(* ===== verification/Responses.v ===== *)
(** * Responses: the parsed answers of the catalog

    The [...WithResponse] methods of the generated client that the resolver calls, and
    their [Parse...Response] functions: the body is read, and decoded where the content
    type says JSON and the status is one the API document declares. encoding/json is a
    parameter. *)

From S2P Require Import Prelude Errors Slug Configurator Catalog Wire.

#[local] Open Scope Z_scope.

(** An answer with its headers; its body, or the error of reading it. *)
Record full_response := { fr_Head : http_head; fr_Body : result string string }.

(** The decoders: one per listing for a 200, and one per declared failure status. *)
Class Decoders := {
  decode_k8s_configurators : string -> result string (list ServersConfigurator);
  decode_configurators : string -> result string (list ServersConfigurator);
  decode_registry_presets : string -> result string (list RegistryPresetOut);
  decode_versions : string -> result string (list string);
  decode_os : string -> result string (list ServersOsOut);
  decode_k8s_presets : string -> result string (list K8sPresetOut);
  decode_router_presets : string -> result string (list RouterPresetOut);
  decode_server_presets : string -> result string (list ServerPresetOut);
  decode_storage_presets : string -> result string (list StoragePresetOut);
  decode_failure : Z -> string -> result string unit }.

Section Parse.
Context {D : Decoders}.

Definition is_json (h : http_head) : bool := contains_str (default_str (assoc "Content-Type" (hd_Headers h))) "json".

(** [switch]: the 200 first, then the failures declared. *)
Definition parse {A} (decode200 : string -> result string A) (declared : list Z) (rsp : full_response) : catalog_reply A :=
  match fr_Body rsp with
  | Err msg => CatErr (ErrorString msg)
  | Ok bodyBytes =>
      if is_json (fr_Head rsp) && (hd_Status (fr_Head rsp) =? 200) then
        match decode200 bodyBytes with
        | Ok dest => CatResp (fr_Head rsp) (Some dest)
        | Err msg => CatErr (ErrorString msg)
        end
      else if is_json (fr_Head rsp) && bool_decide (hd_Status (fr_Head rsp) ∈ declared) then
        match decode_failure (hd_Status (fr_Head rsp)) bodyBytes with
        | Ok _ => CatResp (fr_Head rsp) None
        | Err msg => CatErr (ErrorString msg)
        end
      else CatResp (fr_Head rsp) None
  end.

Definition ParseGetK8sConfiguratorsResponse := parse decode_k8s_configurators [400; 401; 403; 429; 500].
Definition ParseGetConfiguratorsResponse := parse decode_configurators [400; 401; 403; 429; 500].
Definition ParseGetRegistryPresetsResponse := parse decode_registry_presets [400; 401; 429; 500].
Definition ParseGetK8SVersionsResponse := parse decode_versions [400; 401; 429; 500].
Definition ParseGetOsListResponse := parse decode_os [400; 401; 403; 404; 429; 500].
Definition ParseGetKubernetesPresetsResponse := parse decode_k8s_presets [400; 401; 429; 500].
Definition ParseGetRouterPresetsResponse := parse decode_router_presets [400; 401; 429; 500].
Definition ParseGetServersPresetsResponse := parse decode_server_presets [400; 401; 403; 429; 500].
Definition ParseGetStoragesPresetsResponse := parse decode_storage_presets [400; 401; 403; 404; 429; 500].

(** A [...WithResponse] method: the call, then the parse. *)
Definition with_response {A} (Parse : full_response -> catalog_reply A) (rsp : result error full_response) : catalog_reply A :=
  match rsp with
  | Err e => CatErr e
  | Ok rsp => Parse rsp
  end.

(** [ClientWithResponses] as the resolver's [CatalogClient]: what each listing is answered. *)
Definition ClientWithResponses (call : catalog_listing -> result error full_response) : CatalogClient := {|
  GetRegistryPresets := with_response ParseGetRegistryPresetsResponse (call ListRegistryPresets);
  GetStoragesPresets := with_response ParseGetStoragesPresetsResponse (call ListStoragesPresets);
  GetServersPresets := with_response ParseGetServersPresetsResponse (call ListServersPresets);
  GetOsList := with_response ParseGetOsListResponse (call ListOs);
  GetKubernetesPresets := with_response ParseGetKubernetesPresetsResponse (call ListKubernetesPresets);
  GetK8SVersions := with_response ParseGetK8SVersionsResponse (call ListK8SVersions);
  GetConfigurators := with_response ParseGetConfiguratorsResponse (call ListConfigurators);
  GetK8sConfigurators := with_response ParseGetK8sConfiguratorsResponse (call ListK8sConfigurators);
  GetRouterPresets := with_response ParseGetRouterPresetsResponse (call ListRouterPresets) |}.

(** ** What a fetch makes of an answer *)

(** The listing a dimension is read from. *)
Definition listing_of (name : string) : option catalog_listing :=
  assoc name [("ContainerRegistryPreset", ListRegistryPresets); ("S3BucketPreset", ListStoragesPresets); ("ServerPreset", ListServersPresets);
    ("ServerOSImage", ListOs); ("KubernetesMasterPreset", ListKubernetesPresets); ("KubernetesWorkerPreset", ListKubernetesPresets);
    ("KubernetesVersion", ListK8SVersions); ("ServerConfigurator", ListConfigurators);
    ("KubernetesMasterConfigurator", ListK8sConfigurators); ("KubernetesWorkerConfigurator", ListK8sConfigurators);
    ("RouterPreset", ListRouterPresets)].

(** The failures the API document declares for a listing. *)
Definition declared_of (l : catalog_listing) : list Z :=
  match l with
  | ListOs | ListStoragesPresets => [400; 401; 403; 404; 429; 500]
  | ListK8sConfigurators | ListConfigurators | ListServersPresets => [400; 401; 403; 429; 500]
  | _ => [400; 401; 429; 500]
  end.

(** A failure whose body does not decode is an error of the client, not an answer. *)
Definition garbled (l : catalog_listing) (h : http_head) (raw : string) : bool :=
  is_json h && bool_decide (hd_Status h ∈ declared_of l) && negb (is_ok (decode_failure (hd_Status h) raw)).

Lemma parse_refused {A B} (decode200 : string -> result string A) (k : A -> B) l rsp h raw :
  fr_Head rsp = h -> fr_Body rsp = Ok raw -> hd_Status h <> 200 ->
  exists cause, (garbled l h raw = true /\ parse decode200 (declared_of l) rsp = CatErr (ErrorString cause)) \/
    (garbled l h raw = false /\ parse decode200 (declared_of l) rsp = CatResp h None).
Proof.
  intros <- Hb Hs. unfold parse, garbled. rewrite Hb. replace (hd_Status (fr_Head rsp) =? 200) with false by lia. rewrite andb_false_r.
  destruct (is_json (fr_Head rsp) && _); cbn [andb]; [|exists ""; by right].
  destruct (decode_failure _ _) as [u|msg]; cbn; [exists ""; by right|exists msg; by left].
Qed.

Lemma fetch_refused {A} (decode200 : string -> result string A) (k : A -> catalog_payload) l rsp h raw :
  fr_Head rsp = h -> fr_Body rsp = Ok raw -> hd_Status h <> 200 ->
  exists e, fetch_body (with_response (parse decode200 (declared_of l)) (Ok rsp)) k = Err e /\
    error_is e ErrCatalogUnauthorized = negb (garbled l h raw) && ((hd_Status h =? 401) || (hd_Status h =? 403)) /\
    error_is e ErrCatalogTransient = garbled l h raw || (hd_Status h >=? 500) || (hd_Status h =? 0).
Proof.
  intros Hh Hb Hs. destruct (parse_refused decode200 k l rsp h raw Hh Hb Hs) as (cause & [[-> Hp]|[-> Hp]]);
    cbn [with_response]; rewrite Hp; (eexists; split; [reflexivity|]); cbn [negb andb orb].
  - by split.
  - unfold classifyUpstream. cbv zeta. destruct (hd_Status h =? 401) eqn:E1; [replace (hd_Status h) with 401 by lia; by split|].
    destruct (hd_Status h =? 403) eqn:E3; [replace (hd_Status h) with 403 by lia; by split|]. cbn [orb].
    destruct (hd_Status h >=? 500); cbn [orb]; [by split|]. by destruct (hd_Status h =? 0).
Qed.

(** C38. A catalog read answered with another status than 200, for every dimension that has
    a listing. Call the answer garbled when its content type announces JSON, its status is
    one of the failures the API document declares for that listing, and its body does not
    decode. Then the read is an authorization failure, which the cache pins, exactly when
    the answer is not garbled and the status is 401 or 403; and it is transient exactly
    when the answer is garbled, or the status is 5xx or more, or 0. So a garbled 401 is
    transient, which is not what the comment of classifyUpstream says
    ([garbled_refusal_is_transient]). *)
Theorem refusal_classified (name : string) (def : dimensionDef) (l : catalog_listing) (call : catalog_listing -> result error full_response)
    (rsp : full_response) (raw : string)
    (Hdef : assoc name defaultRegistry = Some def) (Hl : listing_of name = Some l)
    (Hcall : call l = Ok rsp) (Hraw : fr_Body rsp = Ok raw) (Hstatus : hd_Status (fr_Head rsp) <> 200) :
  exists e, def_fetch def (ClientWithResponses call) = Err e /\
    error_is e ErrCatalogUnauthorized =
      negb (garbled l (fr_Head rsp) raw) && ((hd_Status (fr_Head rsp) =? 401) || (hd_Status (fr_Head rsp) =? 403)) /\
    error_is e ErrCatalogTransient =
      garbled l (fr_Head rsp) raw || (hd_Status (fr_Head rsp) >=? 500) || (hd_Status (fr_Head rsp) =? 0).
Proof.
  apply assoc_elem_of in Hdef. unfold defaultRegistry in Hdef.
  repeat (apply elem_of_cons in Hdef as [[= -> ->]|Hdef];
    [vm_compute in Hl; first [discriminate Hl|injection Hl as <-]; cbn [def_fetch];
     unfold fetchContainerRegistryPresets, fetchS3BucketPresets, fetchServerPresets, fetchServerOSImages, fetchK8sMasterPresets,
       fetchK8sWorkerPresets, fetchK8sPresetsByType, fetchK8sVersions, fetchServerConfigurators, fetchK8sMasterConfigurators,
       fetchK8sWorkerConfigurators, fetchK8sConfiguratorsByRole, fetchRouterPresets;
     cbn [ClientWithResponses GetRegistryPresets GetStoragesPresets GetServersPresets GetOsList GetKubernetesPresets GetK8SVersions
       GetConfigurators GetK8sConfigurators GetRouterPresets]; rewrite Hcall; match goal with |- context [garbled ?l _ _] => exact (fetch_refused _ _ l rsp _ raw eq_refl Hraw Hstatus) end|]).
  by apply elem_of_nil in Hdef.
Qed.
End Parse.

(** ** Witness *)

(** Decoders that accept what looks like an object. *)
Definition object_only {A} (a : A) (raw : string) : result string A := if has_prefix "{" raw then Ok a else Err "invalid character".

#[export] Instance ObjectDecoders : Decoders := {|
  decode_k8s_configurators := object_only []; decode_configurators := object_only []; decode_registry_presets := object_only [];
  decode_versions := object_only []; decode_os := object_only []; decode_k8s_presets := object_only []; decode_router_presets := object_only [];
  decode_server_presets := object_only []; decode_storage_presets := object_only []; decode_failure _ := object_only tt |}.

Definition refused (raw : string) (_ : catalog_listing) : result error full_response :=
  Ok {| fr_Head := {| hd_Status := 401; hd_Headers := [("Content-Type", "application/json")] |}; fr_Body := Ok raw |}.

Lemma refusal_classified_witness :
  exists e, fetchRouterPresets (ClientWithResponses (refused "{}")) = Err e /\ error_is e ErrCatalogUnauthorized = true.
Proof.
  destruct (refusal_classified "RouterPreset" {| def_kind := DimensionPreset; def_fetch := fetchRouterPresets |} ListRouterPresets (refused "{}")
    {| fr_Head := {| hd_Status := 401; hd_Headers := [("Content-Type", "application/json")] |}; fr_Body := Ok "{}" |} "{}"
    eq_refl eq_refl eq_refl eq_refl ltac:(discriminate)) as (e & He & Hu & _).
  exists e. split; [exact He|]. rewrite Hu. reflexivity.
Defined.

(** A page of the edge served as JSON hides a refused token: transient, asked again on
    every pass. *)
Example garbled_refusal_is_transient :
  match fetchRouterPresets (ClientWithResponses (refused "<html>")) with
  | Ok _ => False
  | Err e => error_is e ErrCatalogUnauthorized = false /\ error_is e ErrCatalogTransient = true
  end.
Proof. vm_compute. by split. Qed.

==================================================

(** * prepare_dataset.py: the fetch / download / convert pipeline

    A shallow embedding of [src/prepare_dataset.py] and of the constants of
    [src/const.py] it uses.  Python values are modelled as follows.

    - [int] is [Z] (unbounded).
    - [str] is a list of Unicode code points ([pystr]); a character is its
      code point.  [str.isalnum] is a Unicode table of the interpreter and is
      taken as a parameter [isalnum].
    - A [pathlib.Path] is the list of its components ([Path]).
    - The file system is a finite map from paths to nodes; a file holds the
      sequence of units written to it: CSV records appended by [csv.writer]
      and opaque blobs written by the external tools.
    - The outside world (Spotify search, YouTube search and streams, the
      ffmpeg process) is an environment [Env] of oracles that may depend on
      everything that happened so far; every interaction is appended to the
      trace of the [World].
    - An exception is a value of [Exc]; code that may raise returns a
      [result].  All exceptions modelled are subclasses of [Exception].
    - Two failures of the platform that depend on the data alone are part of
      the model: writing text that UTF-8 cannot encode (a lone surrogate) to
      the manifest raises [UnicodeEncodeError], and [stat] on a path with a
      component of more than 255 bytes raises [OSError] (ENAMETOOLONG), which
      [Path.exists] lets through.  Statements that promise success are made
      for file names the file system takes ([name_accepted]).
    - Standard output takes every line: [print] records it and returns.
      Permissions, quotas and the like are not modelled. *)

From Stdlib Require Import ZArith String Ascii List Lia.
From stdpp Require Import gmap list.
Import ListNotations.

==================================================

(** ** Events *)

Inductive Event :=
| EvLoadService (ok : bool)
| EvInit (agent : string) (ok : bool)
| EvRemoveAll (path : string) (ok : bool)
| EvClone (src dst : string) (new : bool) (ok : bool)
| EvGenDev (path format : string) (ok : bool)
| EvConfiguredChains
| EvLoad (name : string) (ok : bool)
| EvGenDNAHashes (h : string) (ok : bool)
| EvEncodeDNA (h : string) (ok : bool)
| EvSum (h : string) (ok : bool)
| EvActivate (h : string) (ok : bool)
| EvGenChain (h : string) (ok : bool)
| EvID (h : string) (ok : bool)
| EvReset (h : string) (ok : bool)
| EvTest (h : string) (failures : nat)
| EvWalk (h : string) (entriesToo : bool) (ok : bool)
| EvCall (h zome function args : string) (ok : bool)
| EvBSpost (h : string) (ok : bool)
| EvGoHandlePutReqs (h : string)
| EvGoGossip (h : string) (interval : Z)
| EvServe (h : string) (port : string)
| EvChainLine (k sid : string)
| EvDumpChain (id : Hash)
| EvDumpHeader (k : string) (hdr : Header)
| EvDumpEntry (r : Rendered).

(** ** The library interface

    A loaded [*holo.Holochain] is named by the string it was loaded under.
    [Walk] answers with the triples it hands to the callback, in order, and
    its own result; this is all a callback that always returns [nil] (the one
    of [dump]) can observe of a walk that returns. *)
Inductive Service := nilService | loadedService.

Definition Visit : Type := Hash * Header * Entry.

==================================================

■ **Exercise requirements**:
Look through the listing, and copy each line in which the string "ParseGetStoragesPresetsResponse" turns up.

■ **Task response**:
Definition ParseGetStoragesPresetsResponse := parse decode_storage_presets [400; 401; 403; 404; 429; 500].
  GetStoragesPresets := with_response ParseGetStoragesPresetsResponse (call ListStoragesPresets);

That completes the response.